What Employers Need to Do

  • Review leave-coordination practices to confirm whether employees may use accrued paid leave with Paid Leave Oregon benefits and whether the employer will allow stacking above full wage replacement.
  • Confirm policies or collective bargaining agreements address the order in which different types of accrued paid leave will be used when more than one type is available.
  • Ensure payroll, leave, and benefits teams understand that Paid Leave Oregon benefits are not payable for any week in which an employee is eligible for wage-replacement benefits under a state or federal unemployment benefits program.
  • For employers with an approved equivalent plan, verify contribution practices so that employer and employee contributions stop for calendar quarters beginning on or after the plan’s effective date and for the duration of the approved plan.

Overview

  • SB 858 made targeted technical changes to the administration of Oregon’s paid family and medical leave insurance program.
  • The amendments to Oregon Revised Statutes section 657B.030 confirmed that Paid Leave Oregon benefits were in addition to paid sick time, vacation leave, or other paid leave earned by an employee, but as a default rule, the combined amount could not exceed full wage replacement during the leave period.
  • An employer could choose to allow employees to use accrued paid leave in addition to Paid Leave Oregon benefits, even if the combined amount exceeded full wage replacement, and the employer could determine the order in which different types of accrued leave were used, subject to any agreement or collective bargaining agreement.
  • The law also updated the disqualification rule so that, in any week an employee was eligible for workers’ compensation time-loss benefits or wage-replacement benefits under a state or federal unemployment benefits program, the employee was disqualified from receiving Paid Leave Oregon benefits for that week.
  • For employers with an approved employer-offered equivalent plan, the law clarified that neither the employer nor covered employees were required to make Paid Leave Oregon contributions for any calendar quarter beginning on or after the effective date of the approved plan and continuing for the duration of the plan.
  • For employers, it clarified how Paid Leave Oregon coordinated with accrued paid leave and equivalent-plan contributions, directly affecting payroll administration, paid-time-off practices, and compliance.
  • It also confirmed that employees generally could not receive Paid Leave Oregon benefits for a week in which they were eligible for state or federal unemployment wage-replacement benefits, while giving employers clearer flexibility on whether accrued paid leave could be used only up to full wage replacement or beyond it.

Why This Matters

For employers, it clarified how Paid Leave Oregon coordinated with accrued paid leave and equivalent-plan contributions, directly affecting payroll administration, paid-time-off practices, and compliance.

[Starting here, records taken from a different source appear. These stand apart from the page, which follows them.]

Lemma candidate_spec st l e size :
  mem_inv st l e →
  ∃ o, memory_allocator_candidate cfg st size = Ok o ∧ fit_spec st size (fl st) o.
Proof using Hcfg.
  intros Hi. assert (∀ x, x ∈ fl st → ∃ b, at_block st x b) as Hs.
  { intros x Hx. apply (mi_free _ _ _ Hi) in Hx as [Hx _].
    destruct (inv_next_elem _ _ _ _ Hi Hx) as [b Hb]. exists b. by eapply inv_next. }
  unfold memory_allocator_candidate. destruct (bestfit cfg); [|by apply first_fit_spec].
  destruct (best_fit_spec st size (fl st) None Hs) as (o & E & Ho); [done|].
  exists o. split; [done|]. destruct o as [a|]; [|by destruct Ho].
  destruct Ho as [[?|[? ?]] ?]; [by split|done].
Qed.

(** ** Allocation *)

(** Between [st] and [st'], the blocks in use other than [a] keep their extent
    and contents, and no other block becomes used. *)
Record frame_allocs (st : mem_state) (l : list Z) (st' : mem_state) (l' : list Z) (e a : Z) : Prop := {
  fa_keep : ∀ q, q ≠ a → q ∈ l → tags st !! q = Some HAlloc →
    q ∈ l' ∧ tags st' !! q = Some HAlloc ∧ next_of l' e q = next_of l e q ∧
    ∀ b x, next_of l e q = Some b → q + HS ≤ x < b → bytes st' x = bytes st x;
  fa_new : ∀ q, q ≠ a → q ∈ l' → tags st' !! q = Some HAlloc → q ∈ l ∧ tags st !! q = Some HAlloc;
}.

Lemma splice_frame st st' l1 c m m' l2 e a :
  mem_inv st (l1 ++ c :: m ++ l2) e → mem_inv st' (l1 ++ c :: m' ++ l2) e →
  (∀ x, x ∈ l1 ++ l2 → tags st' !! x = tags st !! x) →
  (∀ x, ¬ (c + HS ≤ x < hd e l2) → bytes st' x = bytes st x) →
  (∀ q, q ∈ c :: m → tags st !! q = Some HAlloc → q = a) →
  (∀ q, q ∈ c :: m' → tags st' !! q = Some HAlloc → q = a) →
  frame_allocs st (l1 ++ c :: m ++ l2) st' (l1 ++ c :: m' ++ l2) e a.
Proof using Hcfg.
  cfg_bounds. intros Hi Hi' Htg Hby Hm Hm'.
  pose proof (tiled_NoDup _ _ _ (mi_tiled _ _ _ Hi)) as Hn.
  pose proof (tiled_NoDup _ _ _ (mi_tiled _ _ _ Hi')) as Hn'.
  assert (∀ q, q ∈ l1 ++ l2 → (q ∉ c :: m) ∧ q ∉ c :: m') as Hdis.
  { intros q. change (c :: m ++ l2) with ((c :: m) ++ l2) in Hn.
    change (c :: m' ++ l2) with ((c :: m') ++ l2) in Hn'.
    rewrite <-!app_assoc in Hn, Hn'. rewrite elem_of_app. rewrite !NoDup_app in Hn, Hn'.
    set_solver. }
  constructor.
  - intros q Hqa Hq Ha.
    assert (q ∈ l1 ++ l2) as Hq12 by (specialize (Hm q); set_solver).
    destruct (Hdis q Hq12). split_and!; [set_solver|by rewrite Htg| |].
    + symmetry. by apply next_of_splice.
    + intros b x Hb Hx. apply Hby.
      destruct (inv_next _ _ _ _ _ Hi Hb) as [_ Hbo]. pose proof (bo_size _ _ _ Hbo).
      apply elem_of_app in Hq12 as [Hq1|Hq2].
      * apply list_elem_of_split in Hq1 as (y1 & y2 & ->).
        pose proof (mi_tiled _ _ _ Hi) as Ht. rewrite <-app_assoc in Ht, Hb. simpl in Ht, Hb.
        assert (q ∉ y1) as Hqy.
        { rewrite <-!app_assoc in Hn. simpl in Hn. rewrite !NoDup_app in Hn. set_solver. }
        rewrite next_of_here in Hb by done. apply tiled_app in Ht as [_ [_ Ht]].
        apply tiled_app in Ht as [Ht _]. pose proof (tiled_le _ _ _ Ht) as Hle. cbn [hd] in Hle.
        destruct y2; simplify_eq/=; lia.
      * pose proof (mi_tiled _ _ _ Hi) as Ht. change (c :: m ++ l2) with ((c :: m) ++ l2) in Ht.
        rewrite !tiled_app in Ht. destruct Ht as [_ [_ Ht]].
        pose proof (tiled_bounds _ _ _ _ Ht Hq2). lia.
  - intros q Hqa Hq Ha. assert (q ∈ l1 ++ l2) as Hq12 by (specialize (Hm' q); set_solver).
    rewrite <-Htg by done. split; [set_solver|done].
Qed.
Fixpoint memccpy m (dst src c : Z) (count : nat) : outcome (option Z * list Z) :=
  match count with
  | O => Ok (None, m)
  | S count =>
      b ← aget m src; m ← aset m dst b;
      b ← aget m src;
      if b =? wrapu 8 c then Ok (Some (dst + 1), m) else memccpy m (dst + 1) (src + 1) c count
  end.

Fixpoint memcstcmp m (s1 v : Z) (n : nat) : outcome Z :=
  match n with
  | O => Ok 0
  | S n =>
      b ← aget m s1;
      if negb (wraps 8 b =? wraps 8 v) then Ok (wraps iw (wraps 8 b - wraps 8 v))
      else memcstcmp m (s1 + 1) v n
  end.

(** ** Strings

    Loops that end on a null byte are bounded by the size of the memory: they
    fall off its end before the bound is reached. *)

Fixpoint strlen_loop (fuel : nat) m (s : Z) : outcome Z :=
  match fuel with
  | O => Err FFuel
  | S fuel => b ← aget m s; if b =? 0 then Ok s else strlen_loop fuel m (s + 1)
  end.
Definition strlen m (s : Z) : outcome Z := e ← strlen_loop (S (length m)) m s; Ok (e - s).

(** [while (1) { if (!( *s = *t)) break; s++; t++; }], also the loop of [strcpy] *)
Fixpoint strcpy_loop (fuel : nat) m (s t : Z) : outcome (list Z) :=
  match fuel with
  | O => Err FFuel
  | S fuel =>
      b ← aget m t; m ← aset m s b;
      if b =? 0 then Ok m else strcpy_loop fuel m (s + 1) (t + 1)
  end.
Definition strcpy m (s1 s2 : Z) : outcome (list Z) := strcpy_loop (S (length m)) m s1 s2.
Definition strcat m (s t : Z) : outcome (list Z) :=
  l ← strlen m s; strcpy_loop (S (length m)) m (s + l) t.

(** The copying loop of [strncat]; returns the position it ends on. *)
Fixpoint strncat_loop m (d s : Z) (n : nat) : outcome (list Z * Z) :=
  match n with
  | O => Ok (m, d)
  | S n => b ← aget m s; m ← aset m d b; if b =? 0 then Ok (m, d) else strncat_loop m (d + 1) (s + 1) n
  end.
Definition strncat m (dst src : Z) (n : nat) : outcome (list Z) :=
  match n with
  | O => Ok m
  | _ => d ← strlen_loop (S (length m)) m dst;
         '(m, d) ← strncat_loop m d src n;
         aset m d 0
  end.

Fixpoint strchr_loop (fuel : nat) m (t c : Z) : outcome (option Z) :=
  match fuel with
  | O => Err FFuel
  | S fuel =>
      b ← aget m t;
      if b =? wrapu 8 c then Ok (Some t)
      else if b =? 0 then Ok None else strchr_loop fuel m (t + 1) c
  end.
Definition strchr m (t c : Z) : outcome (option Z) := strchr_loop (S (length m)) m t c.

Fixpoint strrchr_loop (fuel : nat) m (t c : Z) (last : option Z) : outcome (option Z) :=
  match fuel with
  | O => Err FFuel
  | S fuel =>
      b ← aget m t;
      let last := if b =? wrapu 8 c then Some t else last in
      if b =? 0 then Ok last else strrchr_loop fuel m (t + 1) c last
  end.
Definition strrchr m (t c : Z) : outcome (option Z) := strrchr_loop (S (length m)) m t c None.

Fixpoint strcmp_loop (fuel : nat) m (s1 s2 : Z) : outcome Z :=
  match fuel with
  | O => Err FFuel
  | S fuel =>
      x ← aget m s1;
      if x =? 0 then y ← aget m s2; Ok (wraps iw (chr x - chr y))
      else y ← aget m s2;
           if x =? y then strcmp_loop fuel m (s1 + 1) (s2 + 1)
           else Ok (wraps iw (chr x - chr y))
  end.
Definition strcmp m (s1 s2 : Z) : outcome Z := strcmp_loop (S (length m)) m s1 s2.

It also confirmed that employees generally could not receive Paid Leave Oregon benefits for a week in which they were eligible for state or federal unemployment wage-replacement benefits, while giving employers clearer flexibility on whether accrued paid leave could be used only up to full wage replacement or beyond it.

Key Risks for Employers

  • Applying inconsistent leave-stacking practices or failing to define whether accrued paid leave may be used above full wage replacement.
  • Continuing to collect employer or employee contributions after an approved equivalent plan should have stopped contribution obligations.
  • Allowing Paid Leave Oregon benefits to overlap with weeks in which an employee was eligible for state or federal unemployment wage-replacement benefits.
  • Failing to coordinate properly when claim-related communications or appeals involve an authorized agent or another representative acting on behalf of a deceased or incapacitated covered individual.

Additional Information

The law also updated Paid Leave Oregon claim administration by allowing an authorized agent to act on behalf of a deceased or incapacitated covered individual and by clarifying related confidentiality and appeal-representation rules.